TASK OBJECTIVE. Could you print the full listing again, exactly as written?

AVAILABLE RECORDS.
(** * GenshinCarculator: the cost-aggregation engine of app.js

    A shallow embedding of the calculators of app.js (level cost, talent
    cost, per-character cost, roster totals) and of the region/day series
    resolver of [loadData], with the properties the specification states
    about them.

    Conventions of the embedding.
    - A JavaScript number is an integer or NaN ([number]), added exactly.
      Every constant of the program is an integer far below 2^53, where
      double arithmetic is exact.  Fractions and infinities are outside the
      carrier, so the statements keep every [||0] guard of the code where
      the code has it, and the properties that need sums without rounding
      say so in a hypothesis (integers from 0, totals at most 2^53).
    - The tables written as literals in app.js hold integer literals and are
      kept as [Z]; they are injected with [Num] where the code reads them.
    - An object literal used as a dictionary is a finite map over its own
      keys.  The alias tables are read with the raw text of the input, so
      their lookup ([getProp]) also finds the members inherited from
      Object.prototype; the other lookups never meet an inherited name.
    - Strings are byte strings; non-ASCII text is its UTF-8 encoding.
      [trim] and [toLowerCase] are the ASCII parts of the built-ins and
      agree with them on ASCII strings; a statement that needs this
      agreement has an [isAscii] hypothesis. *)

From Stdlib Require Import ZArith List String Ascii Bool Lia Sorted.
From Stdlib Require Import DecimalString Permutation.
From stdpp Require Import base gmap strings list fin_maps.
Import ListNotations.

RESPONSE AREA.
(** * GenshinCarculator: the cost-aggregation engine of app.js

    A shallow embedding of the calculators of app.js (level cost, talent
    cost, per-character cost, roster totals) and of the region/day series
    resolver of [loadData], with the properties the specification states
    about them.

    Conventions of the embedding.
    - A JavaScript number is an integer or NaN ([number]), added exactly.
      Every constant of the program is an integer far below 2^53, where
      double arithmetic is exact.  Fractions and infinities are outside the
      carrier, so the statements keep every [||0] guard of the code where
      the code has it, and the properties that need sums without rounding
      say so in a hypothesis (integers from 0, totals at most 2^53).
    - The tables written as literals in app.js hold integer literals and are
      kept as [Z]; they are injected with [Num] where the code reads them.
    - An object literal used as a dictionary is a finite map over its own
      keys.  The alias tables are read with the raw text of the input, so
      their lookup ([getProp]) also finds the members inherited from
      Object.prototype; the other lookups never meet an inherited name.
    - Strings are byte strings; non-ASCII text is its UTF-8 encoding.
      [trim] and [toLowerCase] are the ASCII parts of the built-ins and
      agree with them on ASCII strings; a statement that needs this
      agreement has an [isAscii] hypothesis. *)

From Stdlib Require Import ZArith List String Ascii Bool Lia Sorted.
From Stdlib Require Import DecimalString Permutation.
From stdpp Require Import base gmap strings list fin_maps.
Import ListNotations.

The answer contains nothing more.